Verónica comenzó a hablar antes de llegar al puerto. Entregó el testamento falso, las claves bancarias y los mensajes donde Álvaro detallaba cómo había provocado también mi accidente de tráfico. No fue una colisión fortuita: había pagado a un mecánico para manipular los frenos de mi coche. Mi pierna no era el comienzo de su crueldad, sino el primer intento de asesinato.
La noticia recorrió España. Los titulares hablaban del empresario ejemplar que había convertido la discapacidad de su mujer en una coartada. Pero las imágenes más devastadoras no eran las del naufragio. Eran las grabaciones domésticas: Álvaro alejando mis muletas, escondiendo mis medicinas y riéndose mientras yo arrastraba una silla para alcanzar agua.

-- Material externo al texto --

(** Decoding never pollutes a prototype: whatever a payload holds, at any
    depth, no object and no error the decoder builds has a member named
    [__proto__], [constructor] or [prototype], as long as references resolve
    to such objects only. *)
Theorem decode_never_pollutes resolve w v :
  (∀ f id i, resolve = Some f → clean (f id i)) →
  decodeValue resolve w = inr v → clean v.
Proof. intros Hr. by apply parts_self, all_parts_clean. Qed.

(** Every byte string survives the tagged base 64 form, of every length
    and with every padding, through the 32-bit accumulator of the decoder. *)
Theorem base64_roundtrip bytes :
  Forall is_byte bytes → base64ToBytes (bytesToBase64 bytes) = bytes.
Proof. apply base64_back. Qed.

(** The version gate: a newer envelope of a known tag is refused, one of an
    unknown tag is read as a plain object. *)
Lemma newer_version_refused resolve tag z fields :
  tag ∈ builtInTags → 1 < z →
  decodeValue resolve (WObj ((T, WStr tag) :: (V, WNum (NInt z)) :: fields)) =
    inl (UnsupportedSchemaVersionError tag z CURRENT_VERSION).
Proof.
  intros Ht Hz. cbn [decodeValue]. cbv zeta.
  change (jm_get T ((T, WStr tag) :: _)) with (Some (WStr tag)). cbv iota.
  assert (Hv : versionOf ((T, WStr tag) :: (V, WNum (NInt z)) :: fields) = z).
  { change (versionOf _) with (if decide (1 ≤ z) then z else 1). by rewrite decide_True by lia. }
  rewrite Hv, decide_True; [done|]. split; [unfold CURRENT_VERSION; lia|done].
Qed.

(** ** Concrete values *)

(** A record with a map, binary, a grain id, a negative zero and an optional field. *)
Definition sample : value :=
  Obj [("m", MapV [(Str "k", Arr [Num NegZero; Undef; BigInt_ (-12)])]);
       ("b", Bytes [0; 255; 128; 7]); ("id", GrainIdV (mkGrainId "counter" (KInt 5)));
       ("opt", Undef); ("e", SetV [Null; Bool true])].

Lemma codec_roundtrip_witness :
  ∃ w, encodeValue true sample = inr w ∧ decodeValue None w = inr sample.
Proof.
  assert (Hs : sendable sample).
  { split; [intros s; vm_compute; discriminate|]. cbn. split_and!; try done.
    repeat constructor; unfold is_byte; lia. }
  assert (Hp : plain_data sample) by (cbn; split_and!; done).
  destruct (codec_roundtrip true None sample Hs) as [(w & He & Hd) Hr].
  exists w. split; [exact He|]. rewrite (Hr Hp) in Hd. exact Hd.
Defined.

Definition polluted : wire :=
  WObj [("a", WObj [("__proto__", WObj [("admin", WBool true)]); ("x", WNull)])].

Lemma decode_never_pollutes_witness :
  decodeValue None polluted = inr (Obj [("a", Obj [("x", Null)])]) ∧ clean (Obj [("a", Obj [("x", Null)])]).
Proof.
  split; [vm_compute; reflexivity|].
  refine (decode_never_pollutes None polluted _ _ _); [intros f id i; discriminate|vm_compute; reflexivity].
Defined.

Lemma base64_roundtrip_witness : base64ToBytes (bytesToBase64 [0; 255; 128; 7]) = [0; 255; 128; 7].
Proof. apply base64_roundtrip. repeat constructor; unfold is_byte; discriminate || lia. Defined.

(** ** What the codec does not carry

    [TransactionAlreadyResolvedError] is no registered class: its receiver
    gets the fallback, which is no [TransactionAbortedError]. *)
Lemma already_resolved_is_not_rebuilt :
  revive None (ErrV ["TransactionAlreadyResolvedError"; "TransactionAbortedError"]
    "TransactionAlreadyResolvedError" "m" None [("transactionId", Str "t")] None None) =
  ErrV ["UnavailableExceptionFallbackException"] "TransactionAlreadyResolvedError" "m" None
    [("errorType", Str "TransactionAlreadyResolvedError"); ("properties", Obj [("transactionId", Str "t")]);
     ("errors", Undef); ("transactionId", Str "t")] None None.
Proof. vm_compute. reflexivity. Qed.

(** A plain object whose member [$thresh] is a string is taken for an envelope. *)
Lemma plain_object_taken_for_envelope :
  (let? w := encodeValue false (Obj [("$thresh", Str "undefined"); ("x", Bool true)]) in
   decodeValue None w) = inr Undef.
Proof. vm_compute. reflexivity. Qed.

En el juicio intentó declararme inestable.
Mi abogado, Mateo Rivas, se levantó.
—Señoría, la señora Ferrer dirigió durante doce años uno de los mayores astilleros del Mediterráneo. Diseñó el sistema que salvó tres vidas esa noche. El acusado, en cambio, no logró distinguir una víctima indefensa de la ingeniera que construyó su prisión.

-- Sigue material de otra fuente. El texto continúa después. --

Lemma hook_on_stuck r a :
  existsb is_on_stuck (runDeactivateHook r a).2 = true → state (runDeactivateHook r a).1 = invalid.
Proof.
  unfold runDeactivateHook. case_bool_decide; [done|]. cbv zeta.
  set (a1 := set_deactivationStartedAtMs _ _).
  assert (Hw : existsb is_on_stuck (if bool_decide (finalizationWaiters a1 = []) then (a1, []) else watchForStuckDeactivation a1).2 = true →
    state (if bool_decide (finalizationWaiters a1 = []) then (a1, []) else watchForStuckDeactivation a1).1 = invalid)
    by (case_bool_decide; [done|apply watch_on_stuck]).
  destruct (if bool_decide _ then _ else _) as [a2 ev1]. unfold schedule_turn.
  match goal with |- context [sched ?o ?a] =>
    pose proof (sched_on_stuck o a) as H1; pose proof (sched_stays_invalid o a) as H2;
    destruct (sched o a) as [a3 ev2] end.
  simpl in *. rewrite existsb_app. intros [?|?]%orb_true_iff; [apply H2; by apply Hw|by apply H1].
Qed.

Lemma watch_state a :
  state (watchForStuckDeactivation a).1 = state a ∨ state (watchForStuckDeactivation a).1 = invalid.
Proof.
  unfold watchForStuckDeactivation. cbv zeta.
  destruct (maxProcessingMs opts); [|by left]. destruct (onStuckHook opts); [|by left].
  destruct (deactivationStartedAtMs a); [|by left]. case_bool_decide; [|by left].
  destruct (stuckDeactivationTimer a); [by left|]. case_bool_decide; [by right|by left].
Qed.

(** An activation whose hook was asked for serves no call any more. *)
Lemma hook_leaves r a :
  state (runDeactivateHook r a).1 = deactivating ∨ state (runDeactivateHook r a).1 = invalid.
Proof.
  unfold runDeactivateHook. case_bool_decide as Hs; [simpl; tauto|]. cbv zeta.
  set (a1 := set_deactivationStartedAtMs _ _).
  assert (Hw : let a2 := (if bool_decide (finalizationWaiters a1 = []) then (a1, [])
      else watchForStuckDeactivation a1).1 in state a2 = deactivating ∨ state a2 = invalid).
  { case_bool_decide; [by left|]. apply (watch_state a1). }
  destruct (if bool_decide _ then _ else _) as [a2 ev1]. unfold schedule_turn. simpl in Hw.
  match goal with |- context [sched ?o ?a] =>
    destruct (sched_state o a) as [(H1 & _)|(H1 & _)]; destruct (sched o a) as [a3 ev2] end; simpl in *; [|by right].
  rewrite H1. exact Hw.
Qed.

Los peritos confirmaron cada archivo. La aseguradora demostró el fraude. El mecánico confesó. Verónica aceptó siete años de prisión tras colaborar. Álvaro recibió veintiocho por tentativa de asesinato, violencia continuada, falsificación, sabotaje marítimo y blanqueo de capitales.
Cuando dictaron sentencia, buscó mis ojos.
—Me tendiste una trampa.
—No —respondí—. Te di una salida durante meses. Tú elegiste cerrarme la puerta.

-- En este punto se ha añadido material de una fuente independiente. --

(* ===== verification/Catalog.v ===== *)
(** * The catalog of live activations

    Models [packages/runtime/src/catalog.ts]: the registry that creates, finds,
    collects and removes the activations of a silo. Activations live in a heap
    and the two maps hold references to them, as in the code. An operation is
    one synchronous slice: a call of the class up to its first [await], the
    continuation of one of its pending procedures, or a step of an activation.
    The grain activator is the default one, and the hooks into the hosting
    layer are events. *)
From Stdlib Require Import Ascii String.
From stdpp Require Import prelude gmap strings list sorting.
From S2P Require Import Prelude Ids Scheduler Activation.
Open Scope Z_scope.

Section catalog.
Context {Arg Value Err : Type}.

(** ** Data *)

(** What the catalog reads of a registered grain type. *)
Record RegisteredGrain := mkRegistered {
  rg_reentrant : bool;
  stateless : bool;
  maxLocalWorkers : option nat;
  collectionAgeSeconds : option Z }.

Record CatalogOptions := mkCatalogOptions {
  grainTypes : gmap string RegisteredGrain;
  classSpecificCollectionAgeSeconds : gmap string Z;
  defaultCollectionAgeSeconds : Z;
  DEFAULT_MAX_LOCAL_WORKERS : nat;
  softLimit : option nat;
  hardLimit : option nat;
  maxRequestProcessingTimeMs : option nat;
  deactivationTimeoutMs : option nat;
  (** Whether the [migrate] hook is provided. *)
  migrates : bool }.

(** The key of both maps is the printed id. *)
Abbreviation id_string := GrainId_toString.

(** An activation on the heap. [was_invalid] records whether its state has ever
    been invalid; the code does not keep it. *)
Record Cell := mkCell {
  c_id : GrainId;
  c_opts : ActivationOptions;
  c_activationId : option string;
  c_worker : bool;
  c_act : @ActivationData Arg Value Err;
  was_invalid : bool }.

(** What a caller of the catalog gets. *)
Inductive Answer :=
  | Handed (i : nat)
  | Nothing
  | SiloDraining
  | NoGrainType
  | NotAStatelessWorker.

Record Caller := mkCaller { for_id : GrainId; with_activationId : option string; creates : bool }.

(** Where [collectIdle] is: at an ordinary activation, or at an index of the
    array of workers it iterates for a key. *)
Inductive Position :=
  | AtOrdinary
  | AtWorker (key : string) (array : nat) (index : nat).
Record Sweep := mkSweep { ageLimitOverrideMs : option Z; position : Position }.

(** A procedure of the class waiting for a deactivation hook (the promise of
    its turn and the time [awaitWithDeactivationTimeout] gives up), for a
    migration, or for the whole sweep of [deactivateAll]. *)
Inductive Task :=
  | StaleTask (i : nat) (caller : Caller)
  | CollectTask (i : nat) (migrating : bool) (sweep : Sweep)
  | MigrateTask (i : nat) (sweep : Sweep)
  | FinalizeTask (i : nat)
  | AllTask (all : list nat) (deadline : option Z).

Record Await := mkAwait { a_hook : option nat; a_timeout : option Z }.

(** The class. The arrays of [workerActivations] are shared between the map and
    the sweeps that iterate them, so the map holds references to them. *)
Record Catalog := mkCatalog {
  heap : list Cell;
  activations : gmap string nat;
  arrays : list (list nat);
  workerActivations : gmap string nat;
  stopping : bool;
  tasks : gmap nat (Task * Await);
  next_task : nat;
  clock : Z }.

Inductive CEvent :=
  | EAnswer (caller : Caller) (a : Answer)
  | EWorker (id : GrainId) (a : Answer)
  (** [deactivateState], then [onDeactivated]; the latter alone for a stuck one. *)
  | EDisposed (i : nat)
  | EOnDeactivated (i : nat)
  | EMigrate (i : nat).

Un año después caminé sin bastón por el muelle de Valencia. Mi pierna conservaba cicatrices y algunas noches todavía despertaba sintiendo agua en los pulmones, pero ya no confundía sobrevivir con vivir.
Astilleros Ferrer había crecido. Convertimos el sistema oculto del Valdoria en un protocolo de seguridad para embarcaciones de rescate, y destinamos parte de los beneficios a refugios para mujeres con discapacidad víctimas de abuso. En la entrada de nuestra nueva sede no había una fotografía mía, sino una puerta de acero recuperada del yate.
Sobre ella, una placa decía: «Ninguna puerta cerrada decide el final de una vida».
Irene asistió a la inauguración. Mateo también. Mi padre, apoyado en su bastón, lloró cuando me vio subir sola al escenario.
Después de los aplausos, recibí una carta de Álvaro. No la abrí. La dejé caer en una trituradora y salí al muelle.
El mar estaba tranquilo.
Respiré la sal, escuché las gaviotas y comprendí que mi verdadera venganza no había sido destruir su bote, su fortuna ni su reputación. Había sido obligarlo a verme con claridad justo antes de perderlo todo.
Él creyó que mi cuerpo herido me hacía débil.
Yo sabía que una fractura puede sanar.
Lo que jamás se repara es la vida de un hombre construida sobre una mentira.